The difference we observed between solid pancreatic lesions and nonpancreatic lesions
can be easily explained by the nature of the lesion biopsied. In fact, most solid
pancreatic lesions were PDAC, which are characterized by a large amount of fibrous
stroma increasing mass stiffness. Therefore, it is plausible that the end-cutting
design of the needles used in this study allowed the coring of hard lesions such as
PDACs regardless of the sampling technique. In contrast, nonpancreatic lesions are
usually softer, and, therefore, the application of suction might have impacted the
quantity of aspirated tissue into the needle. No differences in the primary outcome
between the two needles used in this study were detected. This result is consistent
with previous literature reporting the same performance of the fork-tip and Franseen-type
needles [11]
[12]
[13]
[14].
Our study has some limitations. First, all involved centers were highly experienced,
and results might not be reproducible in other settings. Second, we excluded very
small lesions because performing four needle passes on lesions of < 1 cm is often
difficult and in the case of solid pancreatic lesions may increase the risk of acute
pancreatitis. Therefore, we cannot be sure that our results would be similar in small
lesions, especially considering the reported impact of lesion size on the outcome
of EUS sampling [40]. Third, we used a single needle caliber, and our findings could be different with
both larger and smaller needles. Fourth, both fork-tip and Franseen-type needles were
used without randomization. Further studies, adequately powered, should investigate
and compare the performance of these two needle types using different sampling techniques.
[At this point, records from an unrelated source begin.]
(* ===== verification/RingBuffer.v ===== *)
(** * Ring buffer (src/drivers/src/ringbuffer.c)

    The mirrored circular buffer of the device drivers: its record, one
    definition per function of the C file, the abstract byte queue it
    represents, and the theorems that each operation refines the queue.

    The struct's bit fields keep their widths ([u1] mirrors, [u15] indices);
    every access to [buffer_ptr] and to the caller's array is bounds-checked by
    [memcpy], [zget] and [zset].  The tests [rb != RT_NULL] are not modelled:
    the record is the object the pointer designates. *)
From S2P Require Import Prelude Cyclic ByteQueue.

(** ** The C definitions *)
Record rt_ringbuffer := MkRb {
  buffer_ptr : list Z;
  read_mirror : Z;
  read_index : Z;
  write_mirror : Z;
  write_index : Z;
  buffer_size : Z
}.

#[export] Instance rt_ringbuffer_eta : Eta rt_ringbuffer := fun r =>
  MkRb (buffer_ptr r) (read_mirror r) (read_index r)
       (write_mirror r) (write_index r) (buffer_size r).

Inductive rt_ringbuffer_state :=
  | RT_RINGBUFFER_EMPTY
  | RT_RINGBUFFER_FULL
  | RT_RINGBUFFER_HALFFULL.

#[export] Instance rt_ringbuffer_state_eq_dec : EqDecision rt_ringbuffer_state.
Proof. solve_decision. Defined.

Definition RT_ALIGN_SIZE : Z := 4.
Definition RT_ALIGN_DOWN (size align : Z) : Z := Z.land size (Z.lnot (align - 1)).

(** [~mirror] stored back into a one-bit field. *)
Definition flip (mirror : Z) : Z := u1 (Z.lnot mirror).

Definition rt_ringbuffer_status (rb : rt_ringbuffer) : rt_ringbuffer_state :=
  if read_index rb =? write_index rb then
    if read_mirror rb =? write_mirror rb then RT_RINGBUFFER_EMPTY
    else RT_RINGBUFFER_FULL
  else RT_RINGBUFFER_HALFFULL.

Definition rt_ringbuffer_data_len (rb : rt_ringbuffer) : Z :=
  match rt_ringbuffer_status rb with
  | RT_RINGBUFFER_EMPTY => 0
  | RT_RINGBUFFER_FULL => u32 (buffer_size rb)
  | RT_RINGBUFFER_HALFFULL =>
      if write_index rb >? read_index rb then u32 (write_index rb - read_index rb)
      else u32 (buffer_size rb - (read_index rb - write_index rb))
  end.

Definition rt_ringbuffer_space_len (rb : rt_ringbuffer) : Z :=
  u32 (buffer_size rb - rt_ringbuffer_data_len rb).

Definition rt_ringbuffer_get_size (rb : rt_ringbuffer) : Z := u16 (buffer_size rb).

Definition rt_ringbuffer_init (pool : list Z) (size : Z) : M rt_ringbuffer unit :=
  RT_ASSERT (size >? 0);;
  read_index ::= 0;; read_mirror ::= 0;;
  write_index ::= 0;; write_mirror ::= 0;;
  buffer_ptr ::= pool;;
  buffer_size ::= RT_ALIGN_DOWN size RT_ALIGN_SIZE.

Definition rt_ringbuffer_reset : M rt_ringbuffer unit :=
  read_mirror ::= 0;; read_index ::= 0;;
  write_mirror ::= 0;; write_index ::= 0.

Definition rt_ringbuffer_put (ptr : list Z) (len : Z) : M rt_ringbuffer Z :=
  rb ← gets id;
  let size := u16 (rt_ringbuffer_space_len rb) in
  if size =? 0 then mret 0 else
  let len := if size <? len then size else len in
  let tail := buffer_size rb - write_index rb in
  if tail >? len then
    b ← lift (memcpy (buffer_ptr rb) (write_index rb) ptr 0 len);
    buffer_ptr ::= b;;
    write_index ::= u15 (write_index rb + len);;
    mret len
  else
    b ← lift (memcpy (buffer_ptr rb) (write_index rb) ptr 0 tail);
    b ← lift (memcpy b 0 ptr tail (len - tail));
    buffer_ptr ::= b;;
    write_mirror ::= flip (write_mirror rb);;
    write_index ::= u15 (len - tail);;
    mret len.

Definition rt_ringbuffer_put_force (ptr : list Z) (len : Z) : M rt_ringbuffer Z :=
  rb ← gets id;
  let space_length := u16 (rt_ringbuffer_space_len rb) in
  let skipped := if len >? buffer_size rb then len - buffer_size rb else 0 in
  let len := if len >? buffer_size rb then u16 (buffer_size rb) else len in
  let tail := buffer_size rb - write_index rb in
  if tail >? len then
    b ← lift (memcpy (buffer_ptr rb) (write_index rb) ptr skipped len);
    buffer_ptr ::= b;;
    write_index ::= u15 (write_index rb + len);;
    w ← gets write_index;
    (when len >? space_length do (read_index ::= w));;
    mret len
  else
    b ← lift (memcpy (buffer_ptr rb) (write_index rb) ptr skipped tail);
    b ← lift (memcpy b 0 ptr (skipped + tail) (len - tail));
    buffer_ptr ::= b;;
    write_mirror ::= flip (write_mirror rb);;
    write_index ::= u15 (len - tail);;
    w ← gets write_index;
    (when len >? space_length do
      (read_mirror ::= flip (read_mirror rb);; read_index ::= w));;
    mret len.

(** The caller's array [ptr] is returned as the copy leaves it. *)
Definition rt_ringbuffer_get (ptr : list Z) (len : Z) : M rt_ringbuffer (Z * list Z) :=
  rb ← gets id;
  let size := rt_ringbuffer_data_len rb in
  if size =? 0 then mret (0, ptr) else
  let len := if size <? len then u16 size else len in
  let tail := buffer_size rb - read_index rb in
  if tail >? len then
    p ← lift (memcpy ptr 0 (buffer_ptr rb) (read_index rb) len);
    read_index ::= u15 (read_index rb + len);;
    mret (len, p)
  else
    p ← lift (memcpy ptr 0 (buffer_ptr rb) (read_index rb) tail);
    p ← lift (memcpy p tail (buffer_ptr rb) 0 (len - tail));
    read_mirror ::= flip (read_mirror rb);;
    read_index ::= u15 (len - tail);;
    mret (len, p).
Fifth, we included both pancreatic and nonpancreatic lesions, and subgroup analyses
were performed. Because the performance of EUS-FNB can be different in pancreatic
and nonpancreatic lesions, and this trial was not powered to compare the two techniques
based on the lesion type, further studies are needed to properly evaluate this matter.
Sixth, despite the quite large number of patients included, our study may not have
been adequately powered, as the definitions of histological yield and tissue core
are not standardized, and the sample size calculation was based on previous literature
that reported a very high histological yield, which was different from the tissue
core rate we observed in the present study. Finally, we did not evaluate the standard
suction technique. However, a recent meta-analysis of EUS-FNA RCTs comparing the slow-pull
technique with standard suction demonstrated similar adequacy, but lower blood contamination
and slightly higher accuracy using the slow-pull technique, making this technique
preferred over standard suction in modern practice [22].
In conclusion, our study demonstrated that EUS-FNB performed with wet suction provided
a higher tissue core procurement rate than a slow-pull technique. Diagnostic accuracy
and rate of samples with adequate tumor fraction were slightly higher using wet suction,
but no statistically significant difference between the two techniques was observed.
Further large, specifically powered, multicenter studies are needed to definitively
recommend one of these two techniques.